Information provided →
------------------------
Lemma promote_loop dek pr tgt db0 srcs : ∀ acc r w w',
  NoDup (map (λ x, sr_key x.2) srcs) → snapshotted (q_ID pr) tgt db0 (map (λ x, sr_key x.2) srcs) (w_db w) →
  for_fold srcs acc (promote_one dek pr tgt) w = (Ok r, w') → snapshotted (q_ID pr) tgt db0 [] (w_db w').
Proof.
  induction srcs as [|src srcs IH]; intros acc r w w' Hnd Hs H; simpl in *; [by apply ret_Ok in H as [_ <-]|].
  apply NoDup_cons in Hnd as [Hno Hnd]. apply bind_Ok in H as (acc1 & w1 & H1 & H).
  eapply promote_one_snapshots in H1; [|done..]. by eapply IH.
Qed.

Lemma secrets_in_keys project env db : secrets_unique db → NoDup (map (λ x, sr_key x.2) (secrets_in project env db)).
Proof.
  intros Hu. apply NoDup_fmap_2_strong.
  - intros [i x] [j y]. unfold secrets_in. rewrite !(merge_sort_Permutation by_secret_key), !elem_of_select. cbn.
    intros [Hx Ex] [Hy Ey] Hk. b2p. assert (i = j) as -> by (eapply Hu; [exact Hx|exact Hy|naive_solver|done]). congruence.
  - unfold secrets_in, select. rewrite (merge_sort_Permutation by_secret_key), (merge_sort_Permutation by_id).
    apply NoDup_filter, NoDup_map_to_list.
Qed.

Lemma snapshotted_same id tgt db0 todo db db' :
  secrets db' = secrets db → snapshots db' = snapshots db → snapshotted id tgt db0 todo db → snapshotted id tgt db0 todo db'.
Proof.
  intros E1 E2 [Hu Hp Hs]. split; [by eapply secrets_unique_same| |]; unfold taken_for in *; rewrite E2; [done|].
  intros e k. by rewrite (value_at_same _ _ _ _ E1).
Qed.

Lemma runPromotion_snapshots pr ex ab ip u w w' :
  secrets_unique (w_db w) → (∀ ss, ¬ taken_for (q_ID pr) (w_db w) ss) →
  runPromotion s pr ex ab ip w = (Ok u, w') → ∃ tgt, snapshotted (q_ID pr) tgt (w_db w) [] (w_db w').
Proof.
  intros Hu Hno H. unfold runPromotion in H.
  apply bind_Ok in H as (project & w1 & [_ ->]%wrap_err_Ok%wrap_err_Ok%query_row_Ok & H).
  apply bind_Ok in H as (srcEnv & w1 & [_ ->]%wrap_err_Ok%wrap_err_Ok%query_row_Ok & H).
  apply bind_Ok in H as (tgt & w1 & [_ ->]%wrap_err_Ok%wrap_err_Ok%query_row_Ok & H).
  apply bind_Ok in H as (dek & w1 & E1 & H). apply (keeps_wrap_err unchanged _ _ (keeps_lift unchanged _)) in E1.
  unfold unchanged in E1. cbn in E1.
  apply bind_Ok in H as (srcs & w2 & [-> ->]%wrap_err_Ok%wrap_err_Ok%query_Ok & H). cbn in H.
  apply bind_Ok in H as (d & w3 & (w4 & w5 & (q & c & _ & _ & _ & E4) & H5 & E5)%promote_tx_Ok & H). cbn in E4.
  apply emitAudit_core in H as (_ & _ & E6 & _). exists tgt.
  assert (secrets (w_db w4) = secrets (w_db w)) as Es by (rewrite E4; unfold secrets; cbn; by rewrite E1).
  assert (snapshots (w_db w4) = snapshots (w_db w)) as Eq by (rewrite E4; unfold snapshots; cbn; by rewrite E1).
  eapply promote_loop with (db0 := w_db w) in H5; [|apply secrets_in_keys; by rewrite E1|split].
  - eapply snapshotted_same, H5; unfold secrets, snapshots; by rewrite E6, E5.
  - by eapply secrets_unique_same.
  - intros ss (i & Hi & Hp). rewrite Eq in Hi. destruct (Hno ss). by exists i.
  - intros e k. left. by apply value_at_same.
Qed.

Lemma ApprovePromotion_snapshots id approver ip pr w w' :
  secrets_unique (w_db w) → (∀ ss, ¬ taken_for id (w_db w) ss) →
  ApprovePromotion s id approver ip w = (Ok pr, w') → ∃ tgt, snapshotted id tgt (w_db w) [] (w_db w').
Proof.
  intros Hu Hno H. unfold ApprovePromotion in H. apply bind_Ok in H as (q & w1 & (E1 & <- & _)%wrap_err_Ok%GetByID_Ok & H).
  destruct (negb _); [done|]. destruct (bool_decide _); [done|].
  apply bind_Ok in H as (u2 & w2 & (_ & _ & E2 & _)%emitAudit_core & H).
  apply bind_attempt in H as ([u3|e] & w3 & H3 & H); cycle 1.
  { destruct (errors_Is _ _); [done|]. by apply bind_attempt in H as (x & w4 & _ & H). }
  apply wrap_err_Ok, GetByID_Ok in H as (E4 & _ & _). rewrite E4.
  assert (secrets (w_db w2) = secrets (w_db w)) as Es by (unfold secrets; by rewrite E2, E1).
  assert (snapshots (w_db w2) = snapshots (w_db w)) as Eq by (unfold snapshots; by rewrite E2, E1).
  apply runPromotion_snapshots in H3 as [tgt [Hu3 Hp3 Hs3]].
  - exists tgt. split; [done| |].
    + intros ss Hss. rewrite <-(value_at_same _ _ _ _ Es). by apply Hp3.
    + intros e k. rewrite <-(value_at_same _ _ _ _ Es). by apply Hs3.
  - by eapply secrets_unique_same.
  - intros ss (i & Hi & Hp). rewrite Eq in Hi. destruct (Hno ss). by exists i.
Qed.

(** Putting snapshots back touches the names they are of, and no other. *)
Lemma rollback_snapshot_Ok project acc ss r w w' :
  rollback_snapshot project acc ss w = (Ok r, w') → named_write (ss_environment_id ss) (ss_key ss) (prior ss) (w_db w) (w_db w').
Proof.
  unfold rollback_snapshot, prior. intros H. destruct (ss_prior_existed ss).
  - by apply bind_Ok in H as (u & w1 & H1%wrap_err_Ok%UpsertTx_Ok & [_ <-]%ret_Ok).
  - apply bind_Ok in H as (u & w1 & H1%wrap_err_Ok%wrap_err_Ok%exec__Ok & [_ <-]%ret_Ok). rewrite H1. apply delete_named_Ok.
Qed.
------------------------
Your answer should be each line from the preceding material in which the word "eapply" occurs.

  eapply promote_one_snapshots in H1; [|done..]. by eapply IH.
    intros [Hx Ex] [Hy Ey] Hk. b2p. assert (i = j) as -> by (eapply Hu; [exact Hx|exact Hy|naive_solver|done]). congruence.
  intros E1 E2 [Hu Hp Hs]. split; [by eapply secrets_unique_same| |]; unfold taken_for in *; rewrite E2; [done|].
  eapply promote_loop with (db0 := w_db w) in H5; [|apply secrets_in_keys; by rewrite E1|split].
  - eapply snapshotted_same, H5; unfold secrets, snapshots; by rewrite E6, E5.
  - by eapply secrets_unique_same.
  - by eapply secrets_unique_same.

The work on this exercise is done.